Private education which in those days belong to a different universe. Grammar Schools and Secondary Modern Schools. At 11 years you were given an opportunity to either progress or stay as you were, it was as simple as that. The 11 Plus exam was a turning point in so far as if you were successful the education system did what it was supposed to do - "educate", otherwise it became a sort of holding pen until you went into manual or skilled manual work.
Luckily this was not the end of the world since there was plenty of work for the kids who were the outcome and although it limited the aspiration it never the less had its own strata and many a successful outcome was born of living and working in a community of like minded people.
The Comprehensive School was a grand idea. It merged children who would normally have gone to the Grammar School with the Secondary Modern child in the well meant assumption that the "good" would rub off on the "bad", that aspiration would by osmosis permeate into the texture of the failing child (for what ever reason), they would grasp the importance of education and seek it out like a horse a lump of sugar.
Of course we in this country wish an outcome but are hesitant to provide the funds to follow through. Class sizes ballooned and the quality of teaching didn't keep step with demand
Standards rose marginally for the less able child and whilst the very able (the geek) were able to isolate themselves, the bulk of children, losing the stimulus of achievement which the Grammar School inculcated, drifted and under-performed.

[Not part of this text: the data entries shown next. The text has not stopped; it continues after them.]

(* ===== verification/Protocol.v ===== *)
(** The wire contract between the agent and the control plane
    (crates/sakala-agent-protocol): the data types, the names serde gives
    their variants, and the JSON values the agent sends. *)
From S2P Require Import Prelude Text.

(** ** JSON: [serde_json::Value] *)

Inductive Value : Type :=
| Null
| Bool (b : bool)
| Number (n : Z)
| Str (s : string)
| Array (items : list Value)
| Object (fields : list (string * Value)).

#[global] Instance Value_inhabited : Inhabited Value := populate Null.

Definition opt_value {A} (f : A -> Value) (o : option A) : Value :=
  match o with Some a => f a | None => Null end.
Definition num (n : N) : Value := Number (Z.of_N n).

(** Field access and [Map::insert]: an existing key keeps its place. *)
Fixpoint field_get (fs : list (string * Value)) (k : string) : option Value :=
  match fs with
  | [] => None
  | (k', v) :: rest => if bool_decide (k = k') then Some v else field_get rest k
  end.
Fixpoint field_insert (fs : list (string * Value)) (k : string) (v : Value)
  : list (string * Value) :=
  match fs with
  | [] => [(k, v)]
  | (k', v') :: rest =>
      if bool_decide (k = k') then (k, v) :: rest else (k', v') :: field_insert rest k v
  end.
Definition value_get (v : Value) (k : string) : option Value :=
  match v with Object fs => field_get fs k | _ => None end.

Lemma field_get_insert fs k v : field_get (field_insert fs k v) k = Some v.
Proof. induction fs as [|[k' v'] fs IH]; simpl; repeat (case_bool_decide; simpl); done. Qed.

Lemma field_get_insert_ne fs k k' v : k <> k' -> field_get (field_insert fs k v) k' = field_get fs k'.
Proof.
  intros Hne. induction fs as [|[k1 v1] fs IH]; simpl; repeat (case_bool_decide; simpl); congruence.
Qed.

(** ** Identifiers

    A [Uuid] is held as its canonical hyphenated text, the one its [Display]
    prints and every comparison of the sources agrees with. *)
Record Uuid := MkUuid { uuid_text : string }.
#[global] Instance Uuid_eq_dec : EqDecision Uuid. Proof. solve_decision. Defined.
#[global] Program Instance Uuid_countable : Countable Uuid :=
  inj_countable uuid_text (fun s => Some (MkUuid s)) _.
Next Obligation. by intros []. Qed.

(** Canonical text: 36 octets of hexadecimal digits and hyphens. *)
Definition uuid_char (c : ascii) : bool := is_ascii_hexdigit c || bool_decide (c = "-"%char).
Definition uuid_wf (u : Uuid) : Prop :=
  String.length (uuid_text u) = 36%nat /\ forallb uuid_char (bytes_of (uuid_text u)) = true.

(** ** Enumerations and the names [serde(rename_all)] gives them *)

Class SerdeEnum (A : Type) : Type := {
  serde_all : list A;
  serde_name : A -> string
}.

Definition serde_parse {A} `{SerdeEnum A} (s : string) : option A :=
  List.find (fun a => bool_decide (serde_name a = s)) serde_all.

(** What the wire needs of an enumeration: every value is listed and no two
    share a name. *)
Class SerdeLaws (A : Type) `{SerdeEnum A} : Prop := {
  serde_complete (a : A) : a ∈ serde_all;
  serde_distinct (a b : A) : serde_name a = serde_name b -> a = b
}.

Lemma serde_parse_name {A} `{SerdeLaws A} (a : A) : serde_parse (serde_name a) = Some a.
Proof.
  unfold serde_parse.
  destruct (List.find _ serde_all) as [b|] eqn:E.
  - apply List.find_some in E as [_ E%bool_decide_eq_true]. f_equal. by apply serde_distinct.
  - exfalso. pose proof (List.find_none _ _ E a) as Hn.
    rewrite bool_decide_eq_false in Hn. by apply Hn; [apply list_elem_of_In, serde_complete|].
Qed.

Lemma serde_name_parse {A} `{SerdeLaws A} (s : string) (a : A) :
  serde_parse s = Some a -> serde_name a = s.
Proof. unfold serde_parse. by intros [_ ?%bool_decide_eq_true]%List.find_some. Qed.

Ltac serde_enum :=
  split; [intros []; cbn; set_solver | intros [] []; cbn; intros; congruence].

Inductive CommandStatus := Pending | Claimed | Running | Succeeded | Failed | Cancelled | Expired.
#[global] Instance CommandStatus_eq_dec : EqDecision CommandStatus. Proof. solve_decision. Defined.
#[global] Instance CommandStatus_serde : SerdeEnum CommandStatus := {
  serde_all := [Pending; Claimed; Running; Succeeded; Failed; Cancelled; Expired];
  serde_name s := match s with
    | Pending => "Pending" | Claimed => "Claimed" | Running => "Running"
    | Succeeded => "Succeeded" | Failed => "Failed" | Cancelled => "Cancelled"
    | Expired => "Expired" end
}.
#[global] Instance CommandStatus_laws : SerdeLaws CommandStatus. Proof. serde_enum. Qed.

Inductive NodeStatus :=
| NodeReady | NodeBusy | NodeDegraded | NodeDraining | NodeDrained | NodeMaintenance.
#[global] Instance NodeStatus_eq_dec : EqDecision NodeStatus. Proof. solve_decision. Defined.
#[global] Instance NodeStatus_serde : SerdeEnum NodeStatus := {
  serde_all := [NodeReady; NodeBusy; NodeDegraded; NodeDraining; NodeDrained; NodeMaintenance];
  serde_name s := match s with
    | NodeReady => "ready" | NodeBusy => "busy" | NodeDegraded => "degraded"
    | NodeDraining => "draining" | NodeDrained => "drained"
    | NodeMaintenance => "maintenance" end
}.
#[global] Instance NodeStatus_laws : SerdeLaws NodeStatus. Proof. serde_enum. Qed.

Inductive DesiredWorkloadState := WantRunning | WantStopped | WantMissing.
#[global] Instance DesiredWorkloadState_eq_dec : EqDecision DesiredWorkloadState.
Proof. solve_decision. Defined.
#[global] Instance DesiredWorkloadState_serde : SerdeEnum DesiredWorkloadState := {
  serde_all := [WantRunning; WantStopped; WantMissing];
  serde_name s := match s with
    | WantRunning => "running" | WantStopped => "stopped" | WantMissing => "missing" end
}.
#[global] Instance DesiredWorkloadState_laws : SerdeLaws DesiredWorkloadState.
Proof. serde_enum. Qed.

Inductive ReconcileWorkloadAction := RestartLogFollower | CleanupFailedCandidate | RestoreRoute.
#[global] Instance ReconcileWorkloadAction_eq_dec : EqDecision ReconcileWorkloadAction.
Proof. solve_decision. Defined.
#[global] Instance ReconcileWorkloadAction_serde : SerdeEnum ReconcileWorkloadAction := {
  serde_all := [RestartLogFollower; CleanupFailedCandidate; RestoreRoute];
  serde_name s := match s with
    | RestartLogFollower => "restart_log_follower"
    | CleanupFailedCandidate => "cleanup_failed_candidate"
    | RestoreRoute => "restore_route" end
}.
#[global] Instance ReconcileWorkloadAction_laws : SerdeLaws ReconcileWorkloadAction.
Proof. serde_enum. Qed.
(* ===== verification/Interp.v ===== *)
(** Implementing one signature of effects by another.

    [interp h p] replaces every call of [p] by its implementation [h]; its runs
    are the runs of [p] with each call expanded to a run of its implementation,
    so what is proved of [p] holds of the composition. *)
From S2P Require Import Prelude Async.

#[local] Open Scope async_scope.

(** ** Equal computations

    Two computations are the same when they make the same calls and go on the
    same way behind every answer. *)

Fixpoint same {Op A} (p q : Prog Op A) : Prop :=
  match p with
  | Ret a => q = Ret a
  | Vis o k => exists k', q = Vis o k' /\ forall x, same (k x) (k' x)
  end.
#[export] Instance prog_equiv {Op A} : Equiv (Prog Op A) := same.

Section Equivalence.
Context {Op : Type -> Type}.

Lemma vis_proper {A X} (o : Op X) (k k' : X -> Prog Op A) : (forall x, k x ≡ k' x) -> Vis o k ≡ Vis o k'.
Proof. intros Hk. by exists k'. Qed.

#[export] Instance prog_equivalence {A} : Equivalence (≡@{Prog Op A}).
Proof.
  split.
  - intros p. induction p as [a|X o k IH]; [done|by apply vis_proper].
  - intros p. induction p as [a|X o k IH]; intros q Hq; [by rewrite Hq|].
    destruct Hq as (k' & -> & Hk). apply vis_proper. intros x. apply IH, Hk.
  - intros p. induction p as [a|X o k IH]; intros q r Hq; [by rewrite Hq|].
    destruct Hq as (k' & -> & Hk). intros (k2 & -> & Hk2). apply vis_proper. intros x. exact (IH x _ _ (Hk x) (Hk2 x)).
Qed.

Lemma same_runs {A} (p q : Prog Op A) tr a : p ≡ q -> runs p tr a -> runs q tr a.
Proof.
  revert q tr. induction p as [a'|X o k IH]; intros q tr Hq; [by rewrite Hq|].
  destruct Hq as (k' & -> & Hk). intros (x & t & -> & H). exists x, t. split; [done|]. exact (IH x _ _ (Hk x) H).
Qed.
Lemma same_only {A} P (p q : Prog Op A) : p ≡ q -> only P q -> only P p.
Proof.
  revert q. induction p as [a|X o k IH]; intros q Hq; [done|].
  destruct Hq as (k' & -> & Hk). intros [Ho Hk']. split; [done|]. intros x. exact (IH x _ (Hk x) (Hk' x)).
Qed.
#[export] Instance runs_proper {A} : Proper ((≡) ==> (=) ==> (=) ==> iff) (@runs Op A).
Proof. intros p q H tr ? <- a ? <-. split; by apply same_runs. Qed.

#[export] Instance bind_proper {A B} :
  Proper ((≡) ==> pointwise_relation A (≡) ==> (≡)) (@bind Op A B).
Proof.
  intros p. induction p as [a|X o k IH]; intros q Hq f g Hf; [rewrite Hq; apply Hf|].
  destruct Hq as (k' & -> & Hk). apply vis_proper. intros x. exact (IH x _ (Hk x) f g Hf).
Qed.
#[export] Instance and_then_proper {E A B} :
  Proper ((≡) ==> pointwise_relation A (≡) ==> (≡)) (@and_then Op E A B).
Proof. intros m n Hm f g Hf. apply bind_proper; [done|]. intros [a|e]; [apply Hf|done]. Qed.

Lemma bind_assoc {A B C} (p : Prog Op A) (f : A -> Prog Op B) (g : B -> Prog Op C) :
  bind (bind p f) g ≡ bind p (fun a => bind (f a) g).
Proof. induction p as [a|X o k IH]; cbn [bind]; [done|]. by apply vis_proper. Qed.
Lemma bind_ret_r {A} (p : Prog Op A) : bind p Ret ≡ p.
Proof. induction p as [a|X o k IH]; cbn [bind]; [done|]. by apply vis_proper. Qed.
End Equivalence.

(** ** Implementation *)

Definition Handler (Op Op' : Type -> Type) : Type := forall X, Op X -> Prog Op' X.

Fixpoint interp {Op Op' A} (h : Handler Op Op') (p : Prog Op A) : Prog Op' A :=
  match p with
  | Ret a => Ret a
  | Vis o k => bind (h _ o) (fun x => interp h (k x))
  end.

(** A sequence of calls with the runs of their implementations. *)
Inductive expands {Op Op'} (h : Handler Op Op') : list (Call Op) -> list (Call Op') -> Prop :=
| expands_nil : expands h [] []
| expands_cons c cs t1 t2 :
    runs (h _ (call_op c)) t1 (call_answer c) -> expands h cs t2 -> expands h (c :: cs) (t1 ++ t2).

Section Interp.
Context {Op Op' : Type -> Type} (h : Handler Op Op').

Lemma expands_app cs1 cs2 tr :
  expands h (cs1 ++ cs2) tr <-> exists t1 t2, tr = t1 ++ t2 /\ expands h cs1 t1 /\ expands h cs2 t2.
Proof.
  split.
  - revert tr. induction cs1 as [|c cs1 IH]; intros tr; cbn.
    + intros H. exists [], tr. split_and!; [done|constructor|done].
    + intros H. inversion H as [|c0 cs0 t1 t2 Hc Hcs]; subst. destruct (IH _ Hcs) as (u1 & u2 & -> & H1 & H2).
      exists (t1 ++ u1), u2. rewrite app_assoc. split_and!; [done|by constructor|done].
  - intros (t1 & t2 & -> & H1 & H2). induction H1; cbn; [done|].
    rewrite <- app_assoc. by constructor.
Qed.

Lemma runs_interp {A} (p : Prog Op A) tr a :
  runs (interp h p) tr a <-> exists cs, runs p cs a /\ expands h cs tr.
Proof.
  revert tr. induction p as [a'|X o k IH]; intros tr; cbn [interp].
  - split.
    + intros [-> ->]. exists []. split; [done|constructor].
    + intros (cs & [-> ->] & H). by inversion H.
  - rewrite runs_bind. setoid_rewrite IH. split.
    + intros (t1 & t2 & x & -> & H1 & cs & H2 & H3).
      exists (MkCall o x :: cs). split; [by exists x, cs|]. by constructor.
    + intros (cs & (x & cs' & -> & H2) & H). inversion H; subst. eauto 10.
Qed.

Lemma interp_bind {A B} (p : Prog Op A) (f : A -> Prog Op B) :
  interp h (bind p f) ≡ bind (interp h p) (fun a => interp h (f a)).
Proof.
  induction p as [a|X o k IH]; cbn; [done|]. rewrite bind_assoc. by apply bind_proper.
Qed.
Lemma interp_trigger {X} (o : Op X) : interp h (trigger o) ≡ h X o.
Proof. apply bind_ret_r. Qed.

Lemma only_interp_on {A} (P : forall X, Op' X -> Prop) (p : Prog Op A) :
  only (fun X o => only P (h X o)) p -> only P (interp h p).
Proof. induction p as [a|X o k IH]; cbn; [done|]. intros [Ho Hk]. apply only_bind; auto. Qed.
Lemma only_interp {A} (P : forall X, Op' X -> Prop) (p : Prog Op A) :
  (forall X (o : Op X), only P (h X o)) -> only P (interp h p).
Proof. intros Hh. apply only_interp_on. induction p; cbn; auto. Qed.

(** [p] does over [Op'] what [q] does over [Op]. *)
Definition implements {A} (p : Prog Op' A) (q : Prog Op A) : Prop := p ≡ interp h q.

Lemma implements_runs {A} (p : Prog Op' A) q tr a :
  implements p q -> runs p tr a -> exists cs, runs q cs a /\ expands h cs tr.
Proof. intros H Hp. apply runs_interp. by eapply same_runs. Qed.

Lemma only_implements {A} (P : forall X, Op' X -> Prop) (p : Prog Op' A) q :
  (forall X (o : Op X), only P (h X o)) -> implements p q -> only P p.
Proof. intros Hh Hpq. eapply same_only; [exact Hpq|]. by apply only_interp. Qed.
Lemma implements_trigger {X} (o : Op X) : implements (h X o) (trigger o).
Proof. unfold implements. symmetry. apply interp_trigger. Qed.
Lemma implements_ret {A} (a : A) : implements (Ret a) (Ret a).
Proof. unfold implements. done. Qed.
Lemma implements_bind {A B} (p : Prog Op' A) q (f : A -> Prog Op' B) g :
  implements p q -> (forall a, implements (f a) (g a)) -> implements (bind p f) (bind q g).
Proof. unfold implements. intros Hp Hf. rewrite interp_bind. by apply bind_proper. Qed.
Lemma implements_and_then {E A B} (m : Async Op' E A) n (f : A -> Async Op' E B) g :
  implements m n -> (forall a, implements (f a) (g a)) -> implements (and_then m f) (and_then n g).
Proof. intros Hm Hf. apply implements_bind; [done|]. intros [a|e]; [apply Hf|apply implements_ret]. Qed.
Lemma implements_with_error {E F A} (g : E -> F) (m : Async Op' E A) n :
  implements m n -> implements (with_error g m) (with_error g n).
Proof. intros Hm. apply implements_bind; [done|]. intros a. apply implements_ret. Qed.
Lemma implements_attempt {E F A} (m : Async Op' E A) n :
  implements m n -> implements (attempt m : Async Op' F _) (attempt n).
Proof. intros Hm. apply implements_bind; [done|]. intros a. apply implements_ret. Qed.
Lemma implements_ignore {E F A} (m : Async Op' E A) n :
  implements m n -> implements (ignore m : Async Op' F _) (ignore n).
Proof. intros Hm. apply implements_bind; [done|]. intros a. apply implements_ret. Qed.
Lemma implements_effect {E A} (p : Prog Op' A) q :
  implements p q -> implements (effect p : Async Op' E A) (effect q).
Proof. intros Hm. apply implements_bind; [done|]. intros a. apply implements_ret. Qed.
Lemma implements_for_each {E A} (body : A -> Async Op' E ()) body' xs :
  (forall x, implements (body x) (body' x)) -> implements (for_each body xs) (for_each body' xs).
Proof.
  intros Hb. induction xs as [|x xs IH]; cbn; [apply implements_ret|]. by apply implements_and_then.
Qed.
Lemma implements_fold_each {E S A} (body : S -> A -> Async Op' E S) body' s xs :
  (forall s x, implements (body s x) (body' s x)) -> implements (fold_each body s xs) (fold_each body' s xs).
Proof.
  intros Hb. revert s. induction xs as [|x xs IH]; intros s; cbn; [apply implements_ret|].
  by apply implements_and_then.
Qed.
End Interp.

(** Implements a composed computation part by part: by its shape, behind a
    definition by what the definition unfolds to; a service call is implemented
    by what the handler says. *)
Ltac implement_shape :=
  lazymatch goal with
  | |- forall _, _ => intro
  | |- implements _ (and_then _ _) (and_then _ _) => apply implements_and_then
  | |- implements _ (bind _ _) (bind _ _) => apply implements_bind
  | |- implements _ (with_error _ _) (with_error _ _) => apply implements_with_error
  | |- implements _ (attempt _) (attempt _) => apply implements_attempt
  | |- implements _ (ignore _) (ignore _) => apply implements_ignore
  | |- implements _ (effect _) (effect _) => apply implements_effect
  | |- implements _ (for_each _ _) (for_each _ _) => apply implements_for_each
  | |- implements _ (fold_each _ _ _) (fold_each _ _ _) => apply implements_fold_each
  | |- implements _ (Ret _) (Ret _) => apply implements_ret
  | |- implements _ (ok _) (ok _) => apply implements_ret
  | |- implements _ (err _) (err _) => apply implements_ret
  | |- implements _ (lift _) (lift _) => apply implements_ret
  | |- implements _ (if ?b then _ else _) (if ?b then _ else _) => destruct b
  | |- implements _ (match ?x with _ => _ end) (match ?x with _ => _ end) => destruct x
  end.
Ltac implement_call :=
  match goal with
  | |- implements ?h _ ?q =>
      let q' := eval hnf in q in
      match q' with Vis ?o Ret => exact (implements_trigger h o) end
  end.
Ltac serve :=
  repeat first
    [ implement_shape | implement_call
    | apply implements_and_then | apply implements_with_error | apply implements_bind | apply implements_ret ].

(** ** Silent calls

    Questions a computation asks a timer or a token do not change the host:
    [within silent t tr] when [t] is [tr] without some of its silent calls. *)
Inductive within {Op} (silent : forall X, Op X -> bool) : list (Call Op) -> list (Call Op) -> Prop :=
| within_nil : within silent [] []
| within_keep c t tr : within silent t tr -> within silent (c :: t) (c :: tr)
| within_skip c t tr : silent _ (call_op c) = true -> within silent t tr -> within silent t (c :: tr).

Section Within.
Context {Op : Type -> Type} (silent : forall X, Op X -> bool).
Abbreviation silently := (fun X (o : Op X) => silent X o = true).

Lemma within_refl tr : within silent tr tr.
Proof. induction tr; by constructor. Qed.
Lemma within_app t1 t2 r1 r2 : within silent t1 r1 -> within silent t2 r2 -> within silent (t1 ++ t2) (r1 ++ r2).
Proof. induction 1; cbn; [done| |]; intros; constructor; auto. Qed.
Lemma within_trans t1 t2 t3 : within silent t1 t2 -> within silent t2 t3 -> within silent t1 t3.
Proof.
  intros H12 H23. revert t1 H12. induction H23 as [|c t tr _ IH|c t tr Hc _ IH]; intros t1 H12; [done| |].
  - inversion H12; subst; constructor; auto.
  - constructor; auto.
Qed.
Lemma within_elem c t tr : within silent t tr -> c ∈ t -> c ∈ tr.
Proof. induction 1; [done| |by right; auto]. intros [->|H']%elem_of_cons; [by left|right; auto]. Qed.
Lemma within_loud c t tr : within silent t tr -> silent _ (call_op c) = false -> c ∈ tr -> c ∈ t.
Proof.
  induction 1 as [|c' t tr _ IH|c' t tr Hc' _ IH]; intros Hc; [done| |];
    intros [->|Hin]%elem_of_cons; [by left|right; auto|congruence|auto].
Qed.
Lemma within_none tr : Forall (fun c => silent _ (call_op c) = true) tr -> within silent [] tr.
Proof. induction 1; by constructor. Qed.
Lemma within_behind t0 t tr :
  Forall (fun c => silent _ (call_op c) = true) t0 -> within silent t tr -> within silent t (t0 ++ tr).
Proof. intros H0 H. change t with ([] ++ t). apply within_app; [by apply within_none|done]. Qed.

(** A computation that was not cut, or was resumed behind the cut, made its
    own calls and silent ones. *)
Lemma race_at_ready `{!Awaits Op} {A} (fired : Prog Op bool) (p : Prog Op A) tr a :
  only silently fired -> runs (race_at fired p) tr (inl a) -> exists t, runs p t a /\ within silent t tr.
Proof.
  intros Hf. revert tr. induction p as [a'|X o k IH]; intros tr; cbn [race_at].
  - intros [-> [= ->]]. exists []. split; [done|constructor].
  - assert (Hstep : forall tr, runs (Vis o (fun x => race_at fired (k x))) tr (inl a) ->
      exists t, runs (Vis o k) t a /\ within silent t tr).
    { intros t (x & tr' & -> & H). apply IH in H as (t' & H & Hw). exists (MkCall o x :: t').
      split; [by exists x, t'|by constructor]. }
    destruct (awaited o); [|apply Hstep].
    rewrite runs_bind. intros (t1 & t2 & [] & -> & H1 & H); [by destruct H as [_ [=]]|].
    apply Hstep in H as (t & H & Hw). exists t. split; [done|]. apply within_behind; [|done].
    by eapply (only_runs silently).
Qed.
Lemma race_at_resumed `{!Awaits Op} {A} (fired : Prog Op bool) (p : Prog Op A) t1 rest t2 a :
  only silently fired -> runs (race_at fired p) t1 (inr rest) -> runs rest t2 a ->
  exists t, runs p t a /\ within silent t (t1 ++ t2).
Proof.
  intros Hf. revert t1. induction p as [a'|X o k IH]; intros t1; cbn [race_at]; [by intros [_ [=]]|].
  assert (Hstep : forall tr, runs (Vis o (fun x => race_at fired (k x))) tr (inr rest) -> runs rest t2 a ->
    exists t, runs (Vis o k) t a /\ within silent t (tr ++ t2)).
  { intros t (x & tr' & -> & H) Hrest. apply (IH x _ H) in Hrest as (t' & Hr & Hw).
    exists (MkCall o x :: t'). split; [by exists x, t'|by constructor]. }
  destruct (awaited o); [|apply Hstep].
  rewrite runs_bind. intros (u1 & u2 & [] & -> & H1 & H) Hrest.
  - destruct H as [-> [= ->]]. exists t2. split; [done|]. rewrite app_nil_r. apply within_behind; [|apply within_refl].
    by eapply (only_runs silently).
  - apply Hstep in H as (t & H & Hw); [|done]. exists t. split; [done|]. rewrite <- app_assoc.
    apply within_behind; [|done]. by eapply (only_runs silently).
Qed.

(** The same of a race that may cut everywhere. *)
Lemma race_everywhere {A} (fired : Prog Op bool) (p : Prog Op A) :
  race fired p ≡ @race_at Op (fun _ _ => true) A fired p.
Proof.
  induction p as [a|X o k IH]; cbn [race race_at awaited]; [done|]. apply bind_proper; [done|].
  intros []; [done|]. by apply vis_proper.
Qed.
Lemma race_ready {A} (fired : Prog Op bool) (p : Prog Op A) tr a :
  only silently fired -> runs (race fired p) tr (inl a) -> exists t, runs p t a /\ within silent t tr.
Proof. intros Hf H. rewrite race_everywhere in H. by eapply race_at_ready. Qed.
Lemma race_resumed_within {A} (fired : Prog Op bool) (p : Prog Op A) t1 rest t2 a :
  only silently fired -> runs (race fired p) t1 (inr rest) -> runs rest t2 a ->
  exists t, runs p t a /\ within silent t (t1 ++ t2).
Proof. intros Hf H. rewrite race_everywhere in H. by eapply race_at_resumed. Qed.
End Within.

(** A race that nothing cuts is the computation. *)
Lemma race_at_never {Op A} `{!Awaits Op} (p : Prog Op A) :
  race_at (Ret false) p ≡ bind p (fun a => Ret (inl a)).
Proof. induction p as [a|X o k IH]; cbn; [done|]. destruct (awaited o); by apply vis_proper. Qed.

Decades of 'ideological well wishing' has seen us fall in the world educational rankings to those of an impoverished nation and its a scandal which successive governments have been party to.
Of course members of government do not normally come from the ranks of the Comprehensive since in this country we have always "bought" our way out of poverty. Private education has been the guarantee of success.
For those clever enough, or with parents who could afford to tutor their child to take and pass the 11 Plus exam, the Gammer School was the only other avenue to a University Education.
Comprehensives now-days supply a fair proportion of the "Uni" intake but the university authorities have long complained about the poor standard of the pupils coming to them from the comprehensives to the extent that the first year in university is used to bring the Comprehensive entrants up to a standard where 'university education' can begin.
Manipulation of school examination standards, the use of multiple choice in answering exam questions and the plethora of grades brought out each year to disguise the lowering of the overall standard has put the educational fraternity into a spin of denial refusing to admit they were misguided when they misguidedly substituted education for a social mobility exercise and, at any cost, the inequity of our social/class system could be remedied.
Mrs Mays review and suggestion that Grammar Schools should be re-establish in the poorer pupil catchment areas has merit. Caution should the byword since the middle class, desperate to find a better outcome than the Comprehensive will buy property in a poor area just to gain preferential residential entrance, on top of being able to afford tutoring.


Perhaps greater emphasise should be given in Primary School to presenting all the children with a curricular and "in school" tutoring, aimed at passing the 11 Plus test and then at least all the children will have had a fair opportunity to pass.
We have to address this poor educational attainment.
We are in competition in a world where 'technical specialisation' is our only answer to the mass exploitation seen in the manufacturing centres in Asia.
Unless of course we have had our honeymoon period of social up liftment and are now once again considering the prewar job uncertainty of queuing for work at the factory gate, which is not far removed from the "zero hours" contract, much touted by our business leaders as being the choice of many.